= Office automation =

Computer information software

Office automation (OA) refers to the varied computer machinery and software used to digitally create, collect, store, manipulate, and relay office information needed for accomplishing basic tasks. Raw data storage, electronic transfer, and the management of electronic business information comprise the basic activities of an office automation system. Office automation helps in optimizing or automating existing office procedures.

The backbone of office automation is a local area network, which allows users to transfer data, mail and voice across the network. All office functions, including dictation, typing, filing, copying, fax, telex, microfilm and records management, telephone and telephone switchboard operations, fall into this category. Office automation was a popular term in the 1970s and 1980s as the desktop computer exploded onto the scene. Advantages of office automation include that it can get many tasks accomplished faster, it eliminates the need for a large staff, less storage is required to store data, and multiple people can update data simultaneously in the event of changes in schedule.

==Outline==
Businesses can easily purchase and stock their wares with the aid of technology. Many of the manual tasks that used to be done by hand can now be done through hand held devices and UPC and SKU coding. In the retail setting, automation also increases choice. Customers can easily process their payments through automated credit card machines and no longer have to wait in line for an employee to process and manually type in the credit card numbers.

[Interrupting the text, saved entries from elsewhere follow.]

(* ===== verification/Numbers.v ===== *)
(** * Integers and more string methods of the language

    Wrapping [i64] arithmetic, as a release build computes it, with the division of Rust; the decimal
    forms ([{:04}], [parse::<i64>]); [trim], [split] and the other [str] methods the functions of the
    expression language use.  Strings are their UTF-8 bytes. *)

From S2P Require Import Prelude Text.

#[local] Arguments String.append : simpl nomatch.

(** ** [i64] *)

Definition wrap64 (z : Z) : Z := u64_as_i64 (z mod 2 ^ 64).

Declare Scope i64_scope.
Delimit Scope i64_scope with i64.
Notation "a +! b" := (wrap64 (a + b)) (at level 50, left associativity) : i64_scope.
Notation "a -! b" := (wrap64 (a - b)) (at level 50, left associativity) : i64_scope.
Notation "a *! b" := (wrap64 (a * b)) (at level 40, left associativity) : i64_scope.

(** [/] and [%] round towards zero, [div_euclid] and [rem_euclid] by a positive divisor down. *)
Notation "a /! b" := (Z.quot a b) (at level 40, left associativity) : i64_scope.
Notation "a %! b" := (Z.rem a b) (at level 40, left associativity) : i64_scope.
Definition div_euclid (a b : Z) : Z := a / b.
Definition rem_euclid (a b : Z) : Z := a mod b.

Lemma wrap64_id z : is_i64 z → wrap64 z = z.
Proof. intros H. apply i64_roundtrip, H. Qed.

Lemma wrap64_range z : is_i64 (wrap64 z).
Proof.
  unfold wrap64, u64_as_i64, is_i64. pose proof (Z.mod_pos_bound z (2 ^ 64)).
  destruct (Z.ltb_spec (z mod 2 ^ 64) (2 ^ 63)); lia.
Qed.

(** Removes the wrapping of values that are in range. *)
Ltac unwrap :=
  repeat match goal with
  | |- context [wrap64 ?z] =>
      rewrite (wrap64_id z) by (unfold is_i64; (lia || nia))
  end.

(** ** Decimal forms *)

Fixpoint dec_len_go (fuel : nat) (n : Z) : nat :=
  match fuel with
  | O => 1
  | S fuel => if n <? 10 then 1%nat else S (dec_len_go fuel (n / 10))
  end.
(** The number of decimal digits of a 64-bit magnitude. *)
Definition dec_len (n : Z) : nat := dec_len_go 20 n.

(** [format!("{n:0w}")]: zeros up to the width, the sign counted. *)
Definition fmt_pad (w : nat) (n : Z) : string :=
  if n <? 0 then String "-"%char (dec_digits (Nat.max (w - 1) (dec_len (- n))) (- n))
  else dec_digits (Nat.max w (dec_len n)) n.

(** [n.to_string()]. *)
Definition fmt_i64 (n : Z) : string := fmt_pad 1 n.

(** [s.parse::<i64>().ok()]: an optional sign, then digits, in range. *)
Definition parse_i64 (s : string) : option Z :=
  let '(neg, body) :=
    match s with
    | String a r => if Ascii.eqb a "-"%char then (true, r) else if Ascii.eqb a "+"%char then (false, r) else (false, s)
    | EmptyString => (false, s)
    end in
  if String.eqb body "" then None
  else
    match parse_digits body 0 with
    | None => None
    | Some n =>
        if (neg : bool) then if 2 ^ 63 <? n then None else Some (- n)
        else if 2 ^ 63 - 1 <? n then None else Some n
    end.

Lemma dec_len_go_bound fuel n : 0 ≤ n < 10 ^ Z.of_nat (S fuel) → n < 10 ^ Z.of_nat (dec_len_go fuel n).
Proof.
  revert n. induction fuel as [|fuel IH]; intros n Hn; cbn [dec_len_go]; [exact (proj2 Hn)|].
  destruct (Z.ltb_spec n 10) as [|Hge]; [done|].
  rewrite (Nat2Z.inj_succ (S fuel)), Z.pow_succ_r in Hn by lia.
  rewrite Nat2Z.inj_succ, Z.pow_succ_r by lia.
  assert (0 ≤ n / 10 < 10 ^ Z.of_nat (S fuel)) as Hq.
  { split; [apply Z.div_pos; lia|]. apply Z.div_lt_upper_bound; lia. }
  apply IH in Hq. pose proof (Z.div_mod n 10 ltac:(lia)) as E. pose proof (Z.mod_pos_bound n 10 ltac:(lia)). lia.
Qed.

Lemma dec_len_bound n : 0 ≤ n < 2 ^ 64 → n < 10 ^ Z.of_nat (dec_len n).
Proof. intros H. apply dec_len_go_bound. lia. Qed.

Lemma dec_len_pos n : (1 ≤ dec_len n)%nat.
Proof. unfold dec_len. cbn [dec_len_go]. destruct (n <? 10); lia. Qed.

(** Digits parse back whatever the padding. *)
Lemma parse_dec_digits k n :
  0 ≤ n < 2 ^ 63 → n < 10 ^ Z.of_nat k → (1 ≤ k)%nat → parse_i64 (dec_digits k n) = Some n.
Proof.
  intros Hn Hk H1. unfold parse_i64.
  pose proof (parse_digits_dec k n 0 (proj1 Hn) ltac:(lia)) as Hp. rewrite Z.mod_small in Hp by lia.
  unfold u64_max in Hp. specialize (Hp ltac:(lia)). rewrite Z.mul_0_l, Z.add_0_l in Hp.
  pose proof (dec_digits_no_char "-"%char k n eq_refl) as Hm. pose proof (dec_digits_no_char "+"%char k n eq_refl) as Hq.
  destruct k as [|k]; [lia|]. destruct (dec_digits (S k) n) as [|a r] eqn:E; [discriminate E|].
  cbn in Hm, Hq. apply orb_false_iff in Hm as [-> _]. apply orb_false_iff in Hq as [-> _].
  cbn [String.eqb]. rewrite Hp. destruct (Z.ltb_spec (2 ^ 63 - 1) n); [lia|done].
Qed.

Lemma parse_fmt_pad w n : 0 ≤ n < 2 ^ 63 → parse_i64 (fmt_pad w n) = Some n.
Proof.
  intros Hn. unfold fmt_pad. destruct (Z.ltb_spec n 0); [lia|]. pose proof (dec_len_pos n).
  pose proof (dec_len_bound n ltac:(lia)). apply parse_dec_digits; [done| |lia].
  eapply Z.lt_le_trans; [done|]. apply Z.pow_le_mono_r; lia.
Qed.

Lemma fmt_pad_no_char c w n : 0 ≤ n → digit_val c = None → has_char c (fmt_pad w n) = false.
Proof. intros Hn Hc. unfold fmt_pad. destruct (Z.ltb_spec n 0); [lia|]. by apply dec_digits_no_char. Qed.

(** ** [str] methods *)

(** [char::is_whitespace], as UTF-8. *)
Definition whitespace : list string :=
  (λ l, string_of_list_byte (byte.of_Z <$> l)) <$>
  [[9]; [10]; [11]; [12]; [13]; [32]; [0xC2; 0x85]; [0xC2; 0xA0]; [0xE1; 0x9A; 0x80];
   [0xE2; 0x80; 0x80]; [0xE2; 0x80; 0x81]; [0xE2; 0x80; 0x82]; [0xE2; 0x80; 0x83]; [0xE2; 0x80; 0x84];
   [0xE2; 0x80; 0x85]; [0xE2; 0x80; 0x86]; [0xE2; 0x80; 0x87]; [0xE2; 0x80; 0x88]; [0xE2; 0x80; 0x89];
   [0xE2; 0x80; 0x8A]; [0xE2; 0x80; 0xA8]; [0xE2; 0x80; 0xA9]; [0xE2; 0x80; 0xAF]; [0xE2; 0x81; 0x9F];
   [0xE3; 0x80; 0x80]].

(** The rest after stripping one of the patterns, if any applies. *)
Fixpoint first_some {A B} (f : A → option B) (l : list A) : option B :=
  match l with [] => None | x :: l => match f x with Some b => Some b | None => first_some f l end end.

Fixpoint trim_go (strip : string → string → option string) (fuel : nat) (s : string) : string :=
  match fuel with
  | O => s
  | S fuel => match first_some (λ w, strip w s) whitespace with Some r => trim_go strip fuel r | None => s end
  end.
Definition trim_start (s : string) : string := trim_go strip_prefix (String.length s) s.
Definition trim_end (s : string) : string := trim_go strip_suffix (String.length s) s.
Definition trim (s : string) : string := trim_end (trim_start s).

(** [s.split(p)] on a class of one-byte characters; never empty. *)
Fixpoint split_on (p : Ascii.ascii → bool) (s : string) : list string :=
  match s with
  | EmptyString => [EmptyString]
  | String a s =>
      if p a then EmptyString :: split_on p s
      else match split_on p s with [] => [String a EmptyString] | x :: xs => String a x :: xs end
  end.
Definition is_char (c a : Ascii.ascii) : bool := Ascii.eqb a c.

(** [s.split_once(p)] on a class of characters. *)
Fixpoint split_once_on (p : Ascii.ascii → bool) (s : string) : option (string * string) :=
  match s with
  | EmptyString => None
  | String a s => if p a then Some (EmptyString, s) else '(l, r) ← split_once_on p s; Some (String a l, r)
  end.

(** [s.split(p).next().unwrap()]. *)
Fixpoint before_on (p : Ascii.ascii → bool) (s : string) : string :=
  match s with EmptyString => EmptyString | String a s => if p a then EmptyString else String a (before_on p s) end.

(** [s.trim_end_matches(c)]. *)
Fixpoint trim_end_matches (c : Ascii.ascii) (s : string) : string :=
  match s with
  | EmptyString => EmptyString
  | String a s' =>
      match trim_end_matches c s' with
      | EmptyString => if Ascii.eqb a c then EmptyString else String a EmptyString
      | r => String a r
      end
  end.

(** No character of the class occurs. *)
Fixpoint free_of (p : Ascii.ascii → bool) (s : string) : bool :=
  match s with EmptyString => true | String a s => negb (p a) && free_of p s end.

Lemma str_single c (x : string) : (String c "" +:+ x = String c x)%string.
Proof. done. Qed.

Lemma free_of_app p a b : free_of p (a +:+ b)%string = free_of p a && free_of p b.
Proof. induction a as [|x a IH]; cbn; [done|]. by rewrite IH, andb_assoc. Qed.

Lemma split_on_free p s : free_of p s = true → split_on p s = [s].
Proof.
  induction s as [|a s IH]; cbn; [done|]. intros [Ha%negb_true_iff Hs]%andb_true_iff. rewrite Ha, IH; done.
Qed.

Lemma split_on_app p s c r :
  free_of p s = true → p c = true → split_on p (s +:+ String c r)%string = s :: split_on p r.
Proof.
  intros Hs Hc. induction s as [|a s IH]; cbn in *; [by rewrite Hc|].
  apply andb_true_iff in Hs as [Ha%negb_true_iff Hs]. rewrite Ha, IH; done.
Qed.

Lemma split_once_on_app p s c r :
  free_of p s = true → p c = true → split_once_on p (s +:+ String c r)%string = Some (s, r).
Proof.
  intros Hs Hc. induction s as [|a s IH]; cbn in *; [by rewrite Hc|].
  apply andb_true_iff in Hs as [Ha%negb_true_iff Hs]. rewrite Ha, IH; done.
Qed.

Lemma before_on_free p s : free_of p s = true → before_on p s = s.
Proof. induction s as [|a s IH]; cbn; [done|]. intros [Ha%negb_true_iff Hs]%andb_true_iff. rewrite Ha, IH; done. Qed.

Lemma trim_end_matches_free c s : free_of (is_char c) s = true → trim_end_matches c s = s.
Proof.
  induction s as [|a s IH]; cbn; [done|]. intros [Ha%negb_true_iff Hs]%andb_true_iff. rewrite IH by done.
  destruct s; [by unfold is_char in Ha; rewrite Ha|done].
Qed.

(** ** Text that begins and ends with a digit has nothing to trim *)

Definition is_digit (a : Ascii.ascii) : bool := match digit_val a with Some _ => true | None => false end.

Lemma list_ascii_app (a b : string) :
  list_ascii_of_string (a +:+ b) = list_ascii_of_string a ++ list_ascii_of_string b.
Proof. induction a as [|x a IH]; cbn; [done|]. by rewrite IH. Qed.

(** The first and the last byte of no whitespace character is a digit. *)
Lemma whitespace_ends :
  Forall (λ w, ∃ a r b l, list_ascii_of_string w = a :: r ∧ list_ascii_of_string w = l ++ [b] ∧
    is_digit a = false ∧ is_digit b = false) whitespace.
Proof.
  assert (forallb (λ w, match list_ascii_of_string w, last (list_ascii_of_string w) with
    | a :: _, Some b => negb (is_digit a) && negb (is_digit b) | _, _ => false end) whitespace = true) as H
    by (vm_compute; reflexivity).
  rewrite forallb_forall in H. apply Forall_forall. intros w Hw%list_elem_of_In. specialize (H w Hw).
  destruct (list_ascii_of_string w) as [|a r] eqn:E; [done|]. destruct (last (a :: r)) as [b|] eqn:El; [|done].
  apply last_Some in El as [l El]. apply andb_true_iff in H as [H1%negb_true_iff H2%negb_true_iff].
  exists a, r, b, l. done.
Qed.

Lemma first_some_none {A B} (f : A → option B) l : Forall (λ x, f x = None) l → first_some f l = None.
Proof. induction 1 as [|x l Hx _ IH]; cbn; [done|]. by rewrite Hx. Qed.

Lemma trim_go_none strip n s : Forall (λ w, strip w s = None) whitespace → trim_go strip n s = s.
Proof. intros H. destruct n; cbn [trim_go]; [done|]. by rewrite first_some_none. Qed.

Lemma trim_digits s a r l b :
  list_ascii_of_string s = a :: r → list_ascii_of_string s = l ++ [b] → is_digit a = true → is_digit b = true →
  trim s = s.
Proof.
  intros Ha Hb Da Db. unfold trim, trim_start. rewrite trim_go_none.
  - apply trim_go_none. eapply Forall_impl; [apply whitespace_ends|]. cbn.
    intros w (wa & wr & wb & wl & _ & Hw & _ & Dw). destruct (strip_suffix w s) as [x|] eqn:E; [|done].
    apply strip_suffix_Some in E. rewrite E, list_ascii_app, Hw, app_assoc in Hb.
    apply app_inj_tail in Hb as [_ ->]. congruence.
  - eapply Forall_impl; [apply whitespace_ends|]. cbn.
    intros w (wa & wr & wb & wl & Hw & _ & Dw & _). destruct (strip_prefix w s) as [x|] eqn:E; [|done].
    apply strip_prefix_Some in E. rewrite E, list_ascii_app, Hw in Ha. injection Ha as -> _. congruence.
Qed.

(** The digits of a number, as a list. *)
Definition digit_list (s : string) : Prop := ∃ a r l b, list_ascii_of_string s = a :: r ∧
  list_ascii_of_string s = l ++ [b] ∧ is_digit a = true ∧ is_digit b = true.

Lemma is_digit_digit d : 0 ≤ d < 10 → is_digit (digit d) = true.
Proof. intros H. unfold is_digit. by rewrite digit_val_digit. Qed.

Lemma dec_digits_list k n : (1 ≤ k)%nat → digit_list (dec_digits k n).
Proof.
  intros Hk. destruct k as [|k]; [lia|]. cbn [dec_digits]. set (a := digit _).
  assert (is_digit a = true) as Ha by (apply is_digit_digit, mod10_range).
  assert (∃ l b, list_ascii_of_string (String a (dec_digits k n)) = l ++ [b] ∧ is_digit b = true) as (l & b & El & Hb).
  { clearbody a. clear Hk. revert a Ha. induction k as [|k IH]; intros a Ha.
    - exists [], a. done.
    - cbn [dec_digits]. set (a' := digit _).
      destruct (IH a') as (l & b & El & Hb); [apply is_digit_digit, mod10_range|]. exists (a :: l), b.
      split; [|done]. change (list_ascii_of_string (String a (String a' (dec_digits k n))))
        with (a :: list_ascii_of_string (String a' (dec_digits k n))). by rewrite El. }
  exists a, (list_ascii_of_string (dec_digits k n)), l, b. split_and!; done.
Qed.

Lemma fmt_pad_list w n : 0 ≤ n → digit_list (fmt_pad w n).
Proof.
  intros Hn. unfold fmt_pad. destruct (Z.ltb_spec n 0); [lia|]. apply dec_digits_list. pose proof (dec_len_pos n). lia.
Qed.

Lemma digit_list_app s m t : digit_list s → digit_list t → digit_list (s +:+ m +:+ t)%string.
Proof.
  intros (a & r & _ & _ & Ha & _ & Da & _) (_ & _ & l & b & _ & Hb & _ & Db).
  exists a, (r ++ list_ascii_of_string m ++ list_ascii_of_string t),
    (list_ascii_of_string s ++ list_ascii_of_string m ++ l), b.
  rewrite !list_ascii_app, Ha, Hb. by rewrite <- !app_assoc.
Qed.

Lemma trim_digit_list s : digit_list s → trim s = s.
Proof. intros (a & r & l & b & H1 & H2 & H3 & H4). by eapply trim_digits. Qed.

Lemma dec_digits_free p k n : (∀ a, is_digit a = true → p a = false) → free_of p (dec_digits k n) = true.
Proof.
  intros Hp. induction k as [|k IH]; cbn [dec_digits free_of]; [done|].
  rewrite IH, (Hp _ (is_digit_digit _ (mod10_range _))). done.
Qed.

Lemma fmt_pad_free p w n : 0 ≤ n → (∀ a, is_digit a = true → p a = false) → free_of p (fmt_pad w n) = true.
Proof. intros Hn Hp. unfold fmt_pad. destruct (Z.ltb_spec n 0); [lia|]. by apply dec_digits_free. Qed.

Lemma digit_not_char c a : is_digit c = false → is_digit a = true → is_char c a = false.
Proof. intros Hc Ha. unfold is_char. destruct (Ascii.eqb_spec a c) as [->|]; [congruence|done]. Qed.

Office payrolls have been automated, which means no one has to manually cut checks, and those checks that are cut can be printed through computer programs. Direct deposit can be automatically set up and this further reduces the manual process, and most employees who participate in direct deposit often find their paychecks come earlier than if they'd have to wait for their checks to be written and then cleared by the bank.

Other ways automation has reduced employee manpower on tasks is automated voice direction. Through the use of prompts, automated phone menus and directed calls, the need for employees to be dedicated to answer the phones has been reduced, and in some cases, eliminated.